EXERCISE DIRECTIONS | Looking through the records below, please work out how many lines contain "offsets". Give only that number.

Saved data entries |
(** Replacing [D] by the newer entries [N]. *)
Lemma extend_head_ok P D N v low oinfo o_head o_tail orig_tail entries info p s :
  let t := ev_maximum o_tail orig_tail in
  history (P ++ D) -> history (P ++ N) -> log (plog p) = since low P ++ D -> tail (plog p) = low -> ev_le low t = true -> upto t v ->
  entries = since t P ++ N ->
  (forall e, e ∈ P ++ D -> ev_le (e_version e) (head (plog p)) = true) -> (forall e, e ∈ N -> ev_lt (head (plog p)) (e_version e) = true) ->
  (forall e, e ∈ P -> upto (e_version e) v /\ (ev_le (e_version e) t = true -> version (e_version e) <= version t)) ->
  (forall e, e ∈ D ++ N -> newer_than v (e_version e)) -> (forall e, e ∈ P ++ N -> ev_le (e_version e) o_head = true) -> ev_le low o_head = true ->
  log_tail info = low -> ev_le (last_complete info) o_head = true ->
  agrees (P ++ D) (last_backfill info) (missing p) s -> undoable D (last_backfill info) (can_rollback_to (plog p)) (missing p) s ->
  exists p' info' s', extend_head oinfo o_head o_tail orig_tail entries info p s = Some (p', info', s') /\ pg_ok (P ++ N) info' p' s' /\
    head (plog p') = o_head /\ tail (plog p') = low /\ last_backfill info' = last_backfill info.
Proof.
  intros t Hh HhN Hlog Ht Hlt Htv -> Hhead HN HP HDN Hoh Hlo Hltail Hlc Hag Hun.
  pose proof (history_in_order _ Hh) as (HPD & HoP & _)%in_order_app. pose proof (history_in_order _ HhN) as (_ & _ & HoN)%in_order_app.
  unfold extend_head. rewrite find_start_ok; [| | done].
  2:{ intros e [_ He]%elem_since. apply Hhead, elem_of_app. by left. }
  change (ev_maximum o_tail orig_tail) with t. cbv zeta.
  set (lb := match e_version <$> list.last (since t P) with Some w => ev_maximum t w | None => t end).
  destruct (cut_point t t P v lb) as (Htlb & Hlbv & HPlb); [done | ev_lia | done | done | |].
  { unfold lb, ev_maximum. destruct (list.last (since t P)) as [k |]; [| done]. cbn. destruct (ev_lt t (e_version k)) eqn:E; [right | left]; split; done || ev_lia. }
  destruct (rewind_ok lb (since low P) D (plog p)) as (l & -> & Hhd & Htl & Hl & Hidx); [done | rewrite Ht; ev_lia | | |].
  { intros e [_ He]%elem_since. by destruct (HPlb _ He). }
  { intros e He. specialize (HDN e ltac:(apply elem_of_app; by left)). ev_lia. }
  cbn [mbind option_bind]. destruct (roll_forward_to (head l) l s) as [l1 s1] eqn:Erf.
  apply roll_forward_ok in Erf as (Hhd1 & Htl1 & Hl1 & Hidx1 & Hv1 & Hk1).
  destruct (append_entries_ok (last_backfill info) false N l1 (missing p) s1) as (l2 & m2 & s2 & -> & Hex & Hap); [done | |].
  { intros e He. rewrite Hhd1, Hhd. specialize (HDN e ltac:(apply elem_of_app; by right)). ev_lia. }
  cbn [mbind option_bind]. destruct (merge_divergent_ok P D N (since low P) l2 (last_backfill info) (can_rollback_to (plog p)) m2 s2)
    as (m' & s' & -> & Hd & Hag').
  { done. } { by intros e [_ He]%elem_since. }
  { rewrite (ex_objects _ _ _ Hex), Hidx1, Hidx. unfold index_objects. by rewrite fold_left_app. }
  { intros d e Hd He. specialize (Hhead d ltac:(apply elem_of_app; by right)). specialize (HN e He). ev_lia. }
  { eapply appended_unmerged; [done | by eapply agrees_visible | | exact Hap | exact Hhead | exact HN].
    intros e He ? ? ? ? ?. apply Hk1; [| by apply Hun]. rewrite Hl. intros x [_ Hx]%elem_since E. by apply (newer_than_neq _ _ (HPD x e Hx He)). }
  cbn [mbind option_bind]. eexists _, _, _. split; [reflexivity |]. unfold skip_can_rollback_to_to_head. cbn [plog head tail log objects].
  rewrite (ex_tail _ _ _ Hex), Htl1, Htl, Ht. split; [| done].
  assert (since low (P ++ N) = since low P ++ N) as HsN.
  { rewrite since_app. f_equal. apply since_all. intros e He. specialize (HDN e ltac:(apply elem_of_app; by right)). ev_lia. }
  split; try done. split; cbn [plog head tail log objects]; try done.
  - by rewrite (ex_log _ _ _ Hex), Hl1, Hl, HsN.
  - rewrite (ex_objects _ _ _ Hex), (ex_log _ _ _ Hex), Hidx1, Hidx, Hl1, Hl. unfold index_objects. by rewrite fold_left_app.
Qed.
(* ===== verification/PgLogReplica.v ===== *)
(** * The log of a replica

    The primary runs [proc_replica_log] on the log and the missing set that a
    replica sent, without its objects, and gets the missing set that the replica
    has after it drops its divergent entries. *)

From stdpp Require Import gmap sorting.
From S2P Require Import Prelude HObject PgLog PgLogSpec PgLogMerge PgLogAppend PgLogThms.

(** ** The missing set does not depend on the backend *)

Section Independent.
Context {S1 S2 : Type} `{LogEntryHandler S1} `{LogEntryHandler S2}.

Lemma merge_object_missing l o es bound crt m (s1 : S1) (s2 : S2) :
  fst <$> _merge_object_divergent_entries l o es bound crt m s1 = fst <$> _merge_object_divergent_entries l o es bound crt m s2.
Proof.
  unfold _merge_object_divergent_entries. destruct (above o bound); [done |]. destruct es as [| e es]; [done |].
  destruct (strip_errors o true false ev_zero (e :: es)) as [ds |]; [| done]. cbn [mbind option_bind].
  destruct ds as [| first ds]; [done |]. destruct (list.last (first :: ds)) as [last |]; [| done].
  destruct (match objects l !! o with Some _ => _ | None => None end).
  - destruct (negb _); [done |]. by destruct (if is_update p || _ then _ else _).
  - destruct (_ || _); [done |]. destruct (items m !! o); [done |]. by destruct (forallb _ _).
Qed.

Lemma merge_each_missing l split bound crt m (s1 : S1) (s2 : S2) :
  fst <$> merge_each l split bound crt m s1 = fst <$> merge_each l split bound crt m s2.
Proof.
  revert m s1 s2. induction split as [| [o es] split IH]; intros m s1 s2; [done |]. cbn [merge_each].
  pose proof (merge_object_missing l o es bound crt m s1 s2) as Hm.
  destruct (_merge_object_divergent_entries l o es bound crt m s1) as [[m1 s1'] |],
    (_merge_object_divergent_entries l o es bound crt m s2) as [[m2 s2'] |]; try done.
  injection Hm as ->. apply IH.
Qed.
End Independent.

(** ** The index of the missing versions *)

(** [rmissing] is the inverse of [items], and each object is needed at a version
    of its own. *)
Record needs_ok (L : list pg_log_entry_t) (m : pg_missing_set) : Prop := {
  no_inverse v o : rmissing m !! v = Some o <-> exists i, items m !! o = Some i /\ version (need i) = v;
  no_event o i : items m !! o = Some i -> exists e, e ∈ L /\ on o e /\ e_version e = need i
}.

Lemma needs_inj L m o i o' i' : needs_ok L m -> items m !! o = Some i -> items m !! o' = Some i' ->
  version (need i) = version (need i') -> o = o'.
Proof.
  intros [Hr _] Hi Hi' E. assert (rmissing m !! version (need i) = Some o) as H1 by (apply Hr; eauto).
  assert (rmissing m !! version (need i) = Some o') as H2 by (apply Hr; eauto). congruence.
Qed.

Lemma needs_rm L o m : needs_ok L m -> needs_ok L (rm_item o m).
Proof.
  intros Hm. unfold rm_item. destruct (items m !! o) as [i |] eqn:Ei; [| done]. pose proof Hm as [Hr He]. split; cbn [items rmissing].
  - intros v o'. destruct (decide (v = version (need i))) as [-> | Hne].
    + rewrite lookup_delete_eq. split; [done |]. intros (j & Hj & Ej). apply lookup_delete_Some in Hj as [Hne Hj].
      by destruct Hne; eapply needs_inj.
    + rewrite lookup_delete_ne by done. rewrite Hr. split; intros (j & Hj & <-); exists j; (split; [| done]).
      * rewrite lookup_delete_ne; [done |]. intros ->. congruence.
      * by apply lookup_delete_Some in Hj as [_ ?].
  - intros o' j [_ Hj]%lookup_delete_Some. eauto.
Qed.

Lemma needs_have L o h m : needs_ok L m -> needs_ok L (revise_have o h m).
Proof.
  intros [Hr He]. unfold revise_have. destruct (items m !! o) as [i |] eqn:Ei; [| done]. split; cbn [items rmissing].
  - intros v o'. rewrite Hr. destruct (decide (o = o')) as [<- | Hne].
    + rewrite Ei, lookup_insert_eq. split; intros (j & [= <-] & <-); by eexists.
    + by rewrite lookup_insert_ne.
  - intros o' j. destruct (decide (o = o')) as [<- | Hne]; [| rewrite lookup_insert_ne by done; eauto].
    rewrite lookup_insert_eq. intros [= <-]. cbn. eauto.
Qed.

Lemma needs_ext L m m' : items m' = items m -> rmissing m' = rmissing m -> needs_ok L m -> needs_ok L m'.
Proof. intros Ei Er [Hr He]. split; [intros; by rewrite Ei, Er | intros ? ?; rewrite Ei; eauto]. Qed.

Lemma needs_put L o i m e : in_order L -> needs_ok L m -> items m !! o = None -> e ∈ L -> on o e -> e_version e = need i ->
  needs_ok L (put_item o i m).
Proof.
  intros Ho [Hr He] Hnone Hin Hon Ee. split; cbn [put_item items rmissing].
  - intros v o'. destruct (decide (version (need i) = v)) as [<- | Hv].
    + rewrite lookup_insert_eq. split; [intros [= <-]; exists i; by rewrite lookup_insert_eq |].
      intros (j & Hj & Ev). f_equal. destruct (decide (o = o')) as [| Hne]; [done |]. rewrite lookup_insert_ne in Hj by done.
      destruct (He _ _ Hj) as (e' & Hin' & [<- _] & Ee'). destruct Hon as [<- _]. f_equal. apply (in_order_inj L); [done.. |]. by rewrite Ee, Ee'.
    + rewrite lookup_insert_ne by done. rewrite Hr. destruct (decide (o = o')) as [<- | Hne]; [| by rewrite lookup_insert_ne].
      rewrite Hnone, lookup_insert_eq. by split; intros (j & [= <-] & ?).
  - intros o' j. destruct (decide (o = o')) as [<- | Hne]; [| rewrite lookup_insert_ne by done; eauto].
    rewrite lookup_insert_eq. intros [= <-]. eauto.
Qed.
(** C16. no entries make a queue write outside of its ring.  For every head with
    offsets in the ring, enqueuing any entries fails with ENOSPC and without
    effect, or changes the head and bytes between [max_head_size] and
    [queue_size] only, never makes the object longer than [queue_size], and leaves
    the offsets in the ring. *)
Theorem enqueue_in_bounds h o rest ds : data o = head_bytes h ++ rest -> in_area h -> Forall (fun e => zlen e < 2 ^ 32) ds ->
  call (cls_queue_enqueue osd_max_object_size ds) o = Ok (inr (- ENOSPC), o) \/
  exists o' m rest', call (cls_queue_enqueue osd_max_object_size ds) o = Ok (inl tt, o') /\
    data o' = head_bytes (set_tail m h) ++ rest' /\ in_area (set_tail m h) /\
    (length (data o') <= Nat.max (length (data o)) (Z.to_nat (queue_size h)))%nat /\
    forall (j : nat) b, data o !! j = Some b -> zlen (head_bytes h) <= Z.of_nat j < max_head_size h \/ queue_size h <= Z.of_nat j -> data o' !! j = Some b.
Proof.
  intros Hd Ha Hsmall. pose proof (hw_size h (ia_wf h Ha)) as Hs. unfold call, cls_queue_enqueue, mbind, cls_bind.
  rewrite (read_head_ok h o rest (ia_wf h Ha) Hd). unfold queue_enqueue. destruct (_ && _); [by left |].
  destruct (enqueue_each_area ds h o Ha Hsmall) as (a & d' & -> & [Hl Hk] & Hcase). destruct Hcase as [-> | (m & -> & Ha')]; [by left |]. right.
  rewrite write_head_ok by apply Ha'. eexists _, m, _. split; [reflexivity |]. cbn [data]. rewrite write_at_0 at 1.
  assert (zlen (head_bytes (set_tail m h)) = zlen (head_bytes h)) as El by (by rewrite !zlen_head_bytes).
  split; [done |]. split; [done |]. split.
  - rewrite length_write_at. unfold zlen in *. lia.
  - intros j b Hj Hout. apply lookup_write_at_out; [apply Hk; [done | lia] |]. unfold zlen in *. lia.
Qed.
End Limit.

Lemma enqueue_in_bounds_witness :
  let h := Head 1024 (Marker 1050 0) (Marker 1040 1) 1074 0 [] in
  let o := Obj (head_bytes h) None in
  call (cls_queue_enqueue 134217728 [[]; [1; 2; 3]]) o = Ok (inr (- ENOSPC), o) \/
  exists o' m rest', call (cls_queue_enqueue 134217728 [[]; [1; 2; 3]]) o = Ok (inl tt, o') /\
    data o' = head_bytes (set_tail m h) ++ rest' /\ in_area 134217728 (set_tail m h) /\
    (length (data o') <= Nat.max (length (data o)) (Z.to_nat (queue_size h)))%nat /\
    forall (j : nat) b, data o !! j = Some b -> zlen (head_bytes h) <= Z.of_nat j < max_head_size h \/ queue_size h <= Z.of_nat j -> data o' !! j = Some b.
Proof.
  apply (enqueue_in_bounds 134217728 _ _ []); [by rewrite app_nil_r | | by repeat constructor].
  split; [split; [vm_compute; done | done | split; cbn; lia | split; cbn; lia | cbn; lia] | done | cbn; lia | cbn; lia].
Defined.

YOUR RESPONSE | 2